The issue of race and racial injustice has been a problem in America ever since the settling of this land: the enslavement of African blacks, the wars against, and extermination of native Americans, the mistreatment of Mexican Americans, the mistreatment of immigrants and of ethnic minorities, especially non-whites.
The really shameful thing is that the (white) church has been complicit in these sins. It has often been those who claim to be Bible-believing Christians who have been some of the greatest advocates of racism. Frederick Douglass claimed that “Were I to be again reduced to the chains of slavery, next to that enslavement, I should regard being the slave of a religious master the greatest calamity that could befall. For of all slave-holders with whom I have ever met, religious slaveholders are the worst. I have ever found them the meanest and basest, the most cruel and cowardly, of all others,” (Narrative of the Life of Frederick Douglass, An American Slave, Written by Himself, 1845, Reprint, Barnes & Noble, 2003, pg. 72).
Although matters have improved in the last 160 years, the church is still one of the most segregated places in America. But what does the Scripture teach?
There is only one human race, not many. Genesis 1:26, 27 – Adam was the progenitor of the whole human race. See also Acts 17:26 – “He has made from (EX – “out of”) one every nation of mankind to dwell on all the face of the earth.” (Later texts add the word “blood,” after “one,” but no change in thought.)
Romans 5:12-19 and 1 Corinthians 15:21, 22, Paul distinguishes between those “in Adam” and those “in Christ.” If the human race is divided, it is divided not by skin color, but between those who are Christ’s and those who are not (1 Cor. 1:18; 1 Jn. 5:19).
In Ephesians 2:11-22, Paul argues that Christ on the cross, reconciled not only God and man, but also man and man. Though in this context, Paul is especially speaking of Jew and Gentile, yet in other passages, he makes it clear that this reconciliation eliminates all ethnic, national, gender and socio-economic barriers (Col. 3:11; Gal. 3:28; Rom. 1:14). Paul is not stating that these differences no longer exist, as he still recognizes the various relationships, such as husband/wife, master/slave, Jew/Gentile. What he is stating is that In Christ and in the church there is essential equality and that this equality is to be lived out in the “outside” world as well.
James also argues (Jas. 2:1-13) that to practice discrimination is a violation of the Law of Love.
Arguments that need to be addressed:
“The Curse of Ham” – Genesis 9:20-27 has been used in the past (and undoubtedly is still used by some) to justify the enslavement of black Africans and to “prove” the superiority of whites. However, it should be noted:
1. The curse was not pronounced by God, but by man, and not only that, but by a man awaking from a drunken stupor. Though a patriarchal curse was effective, it does not (necessarily) imply a judicial pronouncement by God.

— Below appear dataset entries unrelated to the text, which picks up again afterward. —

(* ===== verification/EthHash.v ===== *)
(** * Encodings of the Ethereum scheme

    [storage/src/eth_encoding.rs] and [storage/src/hashers/ethhash.rs]: the
    hex-prefix encoding of paths determines the path, and how a short branch below
    a path is encoded. *)

From S2P Require Import Prelude Primitives NodePath Node Codec NodeCodec Trie NodeStore.
From S2P Require Import Rlp RlpSplice Hashing.

(** ** Hex-prefix encoding *)

Lemma join_pairs_inj p q :
  is_path p -> is_path q -> Nat.even (length p) = true -> Nat.even (length q) = true ->
  join_pairs p = join_pairs q -> p = q.
Proof.
  intros Hp. revert q. remember (length p) as n eqn:Hn. revert p Hp Hn.
  induction n as [n IH] using lt_wf_ind. intros p Hp -> q Hq Hep Heq Hj.
  destruct p as [|a [|b p]], q as [|c [|d q]]; try done. simpl in Hj. injection Hj as Hab Hj.
  apply Forall_cons in Hp as [Ha [Hb Hp]%Forall_cons], Hq as [Hc [Hd Hq]%Forall_cons].
  destruct (path_component_pair_roundtrip a b Ha Hb) as [_ H1].
  destruct (path_component_pair_roundtrip c d Hc Hd) as [_ H2]. rewrite Hab, H2 in H1. injection H1 as -> ->.
  do 2 f_equal. apply (IH (length p)); [simpl; lia | done.. ].
Qed.

(** The first byte: the leaf flag, the parity and the odd nibble. *)
Lemma compact_first_byte_odd (l l' : bool) a b :
  is_nibble a -> is_nibble b ->
  Z.lor (if l then Z.shiftl 1 5 else 0) (Z.lor (Z.shiftl 1 4) (Z.land a 15)) =
  Z.lor (if l' then Z.shiftl 1 5 else 0) (Z.lor (Z.shiftl 1 4) (Z.land b 15)) -> l = l' /\ a = b.
Proof.
  intros Ha Hb He.
  assert (H : forall (f g : bool) x y, is_nibble x -> is_nibble y ->
    implb (Z.lor (if f then Z.shiftl 1 5 else 0) (Z.lor (Z.shiftl 1 4) (Z.land x 15)) =?
       Z.lor (if g then Z.shiftl 1 5 else 0) (Z.lor (Z.shiftl 1 4) (Z.land y 15))) (eqb f g && (x =? y)) = true).
  { intros f g x y Hx Hy. revert y Hy. apply (forallb_range (fun y => implb _ (eqb f g && (x =? y)))).
    revert x Hx. apply (forallb_range (fun x => forallb (fun y => implb _ (eqb f g && (x =? y))) (seqZ 0 16))).
    by destruct f, g; vm_compute. }
  specialize (H l l' a b Ha Hb). rewrite (proj2 (Z.eqb_eq _ _) He) in H. simpl in H.
  apply andb_true_iff in H as [H1%eqb_prop H2%Z.eqb_eq]. done.
Qed.

Lemma compact_first_byte_mixed (l l' : bool) a :
  is_nibble a ->
  Z.lor (if l then Z.shiftl 1 5 else 0) (Z.lor (Z.shiftl 1 4) (Z.land a 15)) <> (if l' then Z.shiftl 1 5 else 0).
Proof.
  intros Ha He.
  assert (H : forall (f g : bool) x, is_nibble x ->
    negb (Z.lor (if f then Z.shiftl 1 5 else 0) (Z.lor (Z.shiftl 1 4) (Z.land x 15)) =?
       (if g then Z.shiftl 1 5 else 0)) = true).
  { intros f g x Hx. revert x Hx. apply (forallb_range (fun x => negb _)). by destruct f, g; vm_compute. }
  specialize (H l l' a Ha). rewrite (proj2 (Z.eqb_eq _ _) He) in H. done.
Qed.

(** ** Properties *)

(** The hex-prefix encoding of the Ethereum scheme is injective: the encoded
    bytes determine the path, even and odd lengths included, and whether the node is
    a leaf. *)
Theorem eth_compact_injective p q l l' :
  is_path p -> is_path q -> nibbles_to_eth_compact p l = nibbles_to_eth_compact q l' -> p = q /\ l = l'.
Proof.
  intros Hp Hq. unfold nibbles_to_eth_compact.
  assert (Hodd : forall (x : Z) r, Nat.odd (length (x :: r)) = true -> Nat.even (length r) = true)
    by (intros x r H; cbn [length] in H; by rewrite Nat.odd_succ in H).
  assert (Heven : forall r : Path, Nat.odd (length r) = false -> Nat.even (length r) = true)
    by (intros r H; rewrite <- Nat.negb_odd, H; done).
  destruct (Nat.odd (length p)) eqn:Op, (Nat.odd (length q)) eqn:Oq.
  - destruct p as [|a p], q as [|b q]; try done.
    apply Forall_cons in Hp as [Ha Hp], Hq as [Hb Hq]. intros [= Hf Hr].
    apply compact_first_byte_odd in Hf as [-> ->]; [|done..].
    apply join_pairs_inj in Hr as ->; [done | done | done | by eapply Hodd | by eapply Hodd].
  - destruct p as [|a p]; [done|]. apply Forall_cons in Hp as [Ha Hp].
    intros [= Hf _]. by apply compact_first_byte_mixed in Hf.
  - destruct q as [|b q]; [done|]. apply Forall_cons in Hq as [Hb Hq].
    intros [= Hf _]. symmetry in Hf. by apply compact_first_byte_mixed in Hf.
  - intros [= Hf Hr]. apply join_pairs_inj in Hr as ->; [|done | done | by apply Heven | by apply Heven].
    split; [done|]. by destruct l, l'.
Qed.

Lemma eth_compact_injective_witness :
  is_path [1; 2; 3] /\ (nibbles_to_eth_compact [1; 2; 3] true = [49; 35] -> [1; 2; 3] = [1; 2; 3] /\ true = true).
Proof.
  assert (Hp : is_path [1; 2; 3]) by (repeat constructor; lia).
  split; [exact Hp|]. intros He. exact (eth_compact_injective [1; 2; 3] [1; 2; 3] true true Hp Hp eq_refl).
Defined.

(** ** Short branches below a path *)

Lemma is_bytes_write_into it : item_wf it -> len (write_into it) <= ISIZE_MAX -> is_bytes (write_into it).
Proof.
  destruct it as [b|r|]; simpl; intros Hwf Hl.
  - destruct (write_bytes_cases b Hwf) as [(v & -> & Hv & ->)|(Hw & _)]; [done|]. rewrite Hw in *.
    rewrite length_app in Hl. apply Forall_app. split; [|done]. apply is_bytes_write_header; [ulia | lia].
  - by destruct Hwf.
  - constructor; [ulia | constructor].
Qed.

Lemma is_bytes_encode_list items : Forall item_wf items -> fits items -> is_bytes (encode_list items).
Proof.
  intros Hwf Hf. rewrite encode_list_payload by done. unfold fits in Hf.
  apply Forall_app. split; [apply is_bytes_write_header; ulia|].
  induction Hwf as [|it items Hit _ IH]; [constructor|]. rewrite payload_cons, length_app in *.
  apply Forall_app. split; [apply is_bytes_write_into; [done | lia] | apply IH; lia].
Qed.

Lemma join_pairs_facts p :
  is_path p -> is_bytes (join_pairs p) /\ (length (join_pairs p) <= length p)%nat.
Proof.
  remember (length p) as n eqn:Hn. revert p Hn. induction n as [n IH] using lt_wf_ind. intros p -> Hp.
  destruct p as [|a [|b p]]; simpl; [split; [constructor | lia]..|].
  apply Forall_cons in Hp as [Ha [Hb Hp]%Forall_cons]. destruct (IH (length p) ltac:(simpl; lia) p eq_refl Hp) as [H1 H2].
  split; [|lia]. constructor; [|done]. by apply path_component_pair_roundtrip.
Qed.

Lemma is_bytes_compact p l : is_path p -> is_bytes (nibbles_to_eth_compact p l).
Proof.
  intros Hp. unfold nibbles_to_eth_compact.
  assert (Hf : forall x, is_nibble x -> u8 (Z.lor (if l then Z.shiftl 1 5 else 0) (Z.lor (Z.shiftl 1 4) (Z.land x 15)))).
  { intros x Hx. assert (H : (0 <=? Z.lor (if l then Z.shiftl 1 5 else 0) (Z.lor (Z.shiftl 1 4) (Z.land x 15))) &&
      (Z.lor (if l then Z.shiftl 1 5 else 0) (Z.lor (Z.shiftl 1 4) (Z.land x 15)) <=? 255) = true).
    { revert x Hx. apply (forallb_range (fun x => (0 <=? _) && (_ <=? 255))). by destruct l; vm_compute. }
    apply andb_true_iff in H as [?%Z.leb_le ?%Z.leb_le]. ulia. }
  assert (Hg : forall r, is_path r -> is_bytes ((if l then Z.shiftl 1 5 else 0) :: join_pairs r)).
  { intros r Hr. constructor; [destruct l; by vm_compute | by apply join_pairs_facts]. }
  destruct (Nat.odd (length p)); [|by apply Hg]. destruct p as [|x p]; [by apply Hg|].
  apply Forall_cons in Hp as [Hx Hp]. constructor; [by apply Hf | by apply join_pairs_facts].
Qed.

Lemma length_compact p l : is_path p -> (length (nibbles_to_eth_compact p l) <= S (length p))%nat.
Proof.
  intros Hp. unfold nibbles_to_eth_compact.
  destruct (Nat.odd (length p)); [destruct p as [|x p]|]; simpl; [lia| |].
  - apply Forall_cons in Hp as [_ Hp]. pose proof (proj2 (join_pairs_facts p Hp)). lia.
  - pose proof (proj2 (join_pairs_facts p Hp)). lia.
Qed.

Section ShortBranch.
Context `{Digests}.

(** The branch part of the preimage of a branch that is no account. *)
Definition branch_rlp (v : option bytes) (hs : Children (option HashType)) : bytes :=
  encode_list (map child_to_rlp_item hs ++ [match v with Some x => RlpBytes x | None => RlpEmpty end]).

(** An inline child is one encoded item. *)
Definition inline_ok (h : option HashType) : Prop :=
  match h with Some h => item_wf (child_to_rlp_item (Some h)) | None => True end.

Lemma branch_items_wf v hs :
  Forall inline_ok hs -> (forall x, v = Some x -> is_bytes x) ->
  Forall item_wf (map child_to_rlp_item hs ++ [match v with Some x => RlpBytes x | None => RlpEmpty end]).
Proof.
  intros Hh Hv. apply Forall_app. split.
  - apply Forall_map. eapply Forall_impl; [exact Hh|]. intros [h|]; done.
  - constructor; [|constructor]. destruct v; simpl; auto.
Qed.

(** A branch that sits below a non-empty path and whose encoding is shorter than
    32 bytes is put into the parent list as a byte string that contains the encoded
    branch.  The "<32 byte" rule of the Ethereum trie, which the module documentation
    states, asks for the branch itself to be embedded; the two encodings differ. *)
Theorem eth_short_branch_as_string pfx part v hs :
  part <> [] -> is_path part -> length (pfx ++ part) <> 64%nat -> (0 < Children_count hs)%nat ->
  Forall inline_ok hs -> (forall x, v = Some x -> is_bytes x) ->
  fits (map child_to_rlp_item hs ++ [match v with Some x => RlpBytes x | None => RlpEmpty end]) ->
  len part <= 1024 -> len (branch_rlp v hs) < 32 ->
  let path := nibbles_to_eth_compact part false in
  eth_write_preimage (mkShunt pfx part (DigestValue <$> v) hs) =
    encode_list [RlpBytes path; RlpBytes (branch_rlp v hs)] /\
  eth_write_preimage (mkShunt pfx part (DigestValue <$> v) hs) <>
    encode_list [RlpBytes path; RlpRaw (branch_rlp v hs)].
Proof.
  intros Hpart Hpp Hlen Hcnt Hhs Hv Hfits Hlp Hshort path.
  assert (He : eth_write_preimage (mkShunt pfx part (DigestValue <$> v) hs) =
    encode_list [RlpBytes path; RlpBytes (branch_rlp v hs)]).
  { unfold eth_write_preimage.
    cbn [full_path h_children value_digest h_partial_path HashableShunt_Hashable sh_parent_prefix
      sh_partial_path sh_value sh_child_hashes].
    destruct (Nat.eqb_spec (length (pfx ++ part)) 64); [done|].
    destruct (Nat.eqb_spec (Children_count hs) 0); [lia|]. rewrite bool_decide_false by done.
    assert (Hvb : (DigestValue <$> v) ≫= ValueDigest_value = v) by (by destruct v). rewrite Hvb.
    fold (branch_rlp v hs). destruct (Z.ltb_spec 31 (len (branch_rlp v hs))); [lia | done]. }
  split; [done|]. rewrite He. intros Heq. apply (f_equal RlpList_parse) in Heq.
  pose proof (branch_items_wf v hs Hhs Hv) as Hwf. set (items := map _ hs ++ _) in *.
  assert (Hbr : branch_rlp v hs = write_header (len (payload items)) 0xc0 ++ payload items) by (by apply encode_list_payload).
  assert (Hbb : is_bytes (branch_rlp v hs)) by (by apply is_bytes_encode_list).
  assert (Hpb : is_bytes path) by (by apply is_bytes_compact).
  pose proof (length_compact part false Hpp) as Hcl. fold path in Hcl.
  assert (Hw : len (write_bytes (branch_rlp v hs)) = 1 + len (branch_rlp v hs)).
  { rewrite Hbr in Hshort |- *. pose proof (header_len_range (len (payload items)) ltac:(unfold fits in Hfits; ulia)).
    destruct (write_bytes_cases _ Hbb) as [(x & Hx & Hx8 & _)|(Hwb & _)]; rewrite Hbr in *.
    - exfalso. destruct (parse_list_app (payload items) Hfits) as (Hp & _). rewrite Hx in Hp.
      unfold parse_header in Hp. cbn [head ok_or] in Hp. unfold mbind, result_bind in Hp.
      destruct (Z.leb_spec x 0x7f); [done | lia].
    - rewrite Hwb, write_header_short by lia. simpl. lia. }
  assert (Hwp : len (write_bytes path) <= len path + 9).
  { destruct (write_bytes_cases path Hpb) as [(x & -> & _ & ->)|(-> & _)]; [simpl; lia|].
    rewrite length_app, Nat2Z.inj_add, length_write_header by ulia.
    pose proof (header_len_range (len path) ltac:(ulia)). lia. }
  rewrite !RlpList_parse_encode in Heq.
  - apply Ok_inj, (f_equal length) in Heq. unfold payload in Heq. simpl in Heq. rewrite !length_app in Heq. simpl in Heq. lia.
  - repeat constructor; [done | done |]. rewrite Hbr.
    destruct (parse_list_app (payload items) Hfits) as (Hp & Ht & _). eexists. split; [exact Hp|].
    unfold total_len, ok_or in Ht. destruct (checked_add_u64 _ _) eqn:Hck; [|done].
    apply checked_add_u64_Some in Hck as [_ ->]. by injection Ht.
  - unfold fits, payload. simpl. rewrite !length_app. simpl. ulia.
  - repeat constructor; done.
  - unfold fits, payload. simpl. rewrite !length_app. simpl. ulia.
Qed.

End ShortBranch.

Section ShortBranchWitness.
Import FirstBytes.

Lemma eth_short_branch_as_string_witness :
  let hs := Children_set (Children_set Children_new 1 (Some (Rlp [193; 7]))) 2 (Some (Rlp [193; 8])) in
  eth_write_preimage (mkShunt [] [5] None hs) <> encode_list [RlpBytes [21]; RlpRaw (branch_rlp None hs)].
Proof.
  intros hs. apply (eth_short_branch_as_string [] [5] None hs).
  - done.
  - repeat constructor; lia.
  - done.
  - apply (bool_decide_unpack (0 < Children_count hs)%nat). vm_compute. exact I.
  - repeat constructor; try (unfold u8, U8_MAX; lia); eexists; by vm_compute.
  - done.
  - vm_compute. discriminate.
  - done.
  - by vm_compute.
Defined.

End ShortBranchWitness.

2. The curse Noah pronounced was not on his son Ham, but on his grandson, Canaan. It is not my purpose here to deal with the table of nations in Genesis 10 and 11, except to point out that not all of Ham’s descendants were black. The Canaanites were descended from Ham, and later passages in the Torah point out that they were the despised group, not, however, for their ethnic makeup, but their behavior. The great majority of Ham’s descendants were not under this curse.
3. The curse was undoubtedly carried out in the conquest of Canaan by Israel and possibly other conquests in what is now the historical past.
4. Even if this curse were valid today, it is not our obligation to make sure it is carried out. We often labor to alleviate the sufferings brought on by curses such as Genesis 3:16-19, which speaks of pain in childbirth and of difficult labor in farming.
5. As we saw above, Christ’s death has removed the barriers between races.
Slavery in the New Testament – How do we deal with the fact that the New Testament seems to accept the fact of slavery? Paul even urges obedience on slaves (Eph. 6:5-9; Col. 3:22-4:1; 1 Tim. 6:1, 2; Titus 2:9, 10).
1. It should be noted that neither Jesus nor any New Testament writer advocated the overthrow of current social systems. They spoke within their contemporary situation.
2. The slavery in the Roman Empire, while often cruel, was different from the American system. Slaves could sometimes actually purchase their own freedom. Often slaves were debtors or prisoners of war. This slavery was not based on race as the American system was.
3. The first generation African slaves were people who were kidnapped from their homes. The New Testament condemns kidnapping (1 Tim. 1:10). Even the Mosaic Law, which permitted slavery, condemned kidnapping as a capital offense (Ex. 21:16; Dt. 24:7).
4. The New Testament radically altered the slaves’ status. In Christ, he was a brother (Phmn. 15, 16). The slavemaster had an obligation to treat him with respect (Eph. 6:9; Col. 4:1). While a slave was urged to be content with his position, he was encouraged to take advantage of freedom if he could obtain it (1 Cor. 7:21-24).